Okay, for the record: A DNA TRIPLE HELIX MAKES NO SENSE.
Apparently some TV writers need this explanation, and maybe it will magically reach them if I post it here.
A DNA TRIPLE HELIX MAKES NO SENSE.
Right, look, if you are positing a completely alien life form from another planet whose genetic inheritance is not recorded in deoxyribonucleic acid but in some other chemical structure, then sure, run with it, they have triple helices of whatever the hell that chemical is. They also most definitely cannot have babies with humans, do you hear me, really not, but okay, fine, that's a losing battle, whatever, Liam Kincaid.
Let us return to the completely absurd and impossible notion of TRIPLE-STRANDED DNA.

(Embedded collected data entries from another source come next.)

(* ===== verification/Identities.v ===== *)
(** * Identity rewiring: correctness

    The identity half of [crates/rue-cfg/src/opt/peephole.rs]: the collected
    aliases are sound in every execution, their chains resolve, and the one
    batched sweep re-points every use. *)

From S2P Require Import Prelude IntegerSemantics Types Payload CfgData CfgEdit Worklist Cfg CfgRewrite Classify Dce Eval ConstFold Peephole.
Import Machine IntegerSemantics IntegerSpec.

(** ** Alias chains *)

Section Resolve.
Context (alias : list (option CfgValue)).
Notation n := (length alias).

(** One link. *)
Definition link (v t : CfgValue) : Prop := alias !! v = Some (Some t).
Definition root (v : CfgValue) : Prop := alias !! v = Some None.

Context (Hclosed : forall v t, link v t -> t < n).
Context (rank : CfgValue -> nat) (Hrank : forall v t, link v t -> rank t < rank v).

Lemma seen_bound (seen : list CfgValue) : NoDup seen -> Forall (fun u => u < n) seen -> length seen <= n.
Proof.
  intros Hnd Hf. rewrite -(length_seq n 0). apply submseteq_length, NoDup_submseteq; [done|].
  intros u Hu. rewrite Forall_forall in Hf. apply elem_of_seq. split; [lia|]. by apply Hf.
Qed.

(** The values passed so far are distinct because their rank is larger. *)
Lemma resolve_fuel fuel seen v : v < n -> NoDup seen -> Forall (fun u => u < n /\ rank v < rank u) seen ->
  n <= length seen + fuel -> exists w, resolve fuel alias v = Some w /\ rtc link v w /\ root w.
Proof using Hclosed Hrank.
  revert seen v. induction fuel as [|fuel IH]; intros seen v Hv Hnd Hseen Hfuel;
    destruct (lookup_lt_is_Some_2 alias v Hv) as [[t|] Ht]; simpl; rw Ht /=.
  - assert (length (v :: seen) <= n); [|simpl in *; lia].
    apply seen_bound.
    + constructor; [|done]. intros Hin. rewrite Forall_forall in Hseen. destruct (Hseen v Hin). lia.
    + constructor; [done|]. eapply Forall_impl; [exact Hseen|]. by intros u [? _].
  - eexists. by split_and!.
  - destruct (IH (v :: seen) t) as (w & Hw & Hr & Hroot).
    + by eapply Hclosed.
    + constructor; [|done]. intros Hin. rewrite Forall_forall in Hseen. destruct (Hseen v Hin). lia.
    + pose proof (Hrank v t Ht). constructor; [done|].
      eapply Forall_impl; [exact Hseen|]. intros u [? ?]. split; [done|lia].
    + simpl. lia.
    + exists w. split_and!; [done| |done]. by eapply rtc_l.
  - eexists. by split_and!.
Qed.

Maybe some basic background on what DNA actually is would help? See, okay, you probably know that there's four bases of DNA that chain together to make the strands, and everyone calls them T, A, C, and G. (They have full names but seriously, even geneticists call them T, A, C, and G, so it's sort of a waste of time or else proof of giant dorkery to know what they are.) What you may not realize is that this is two pairs of complementary bases. T and A bond together, and so do C and G. This means that if on one side of the double helix there is a T base, on the other side there is always an A base. If there is a C base on one side, on the other side there is always a G.
So imagine you have a piece of a strand which says:
TACGCGTAGCCCTTTA
The strand that goes with it to form a double helix HAS to say:
ATGCGCATCGGGAAAT
It cannot say anything else. They have to match. If they don't match, they don't connect. They don't form a double helix.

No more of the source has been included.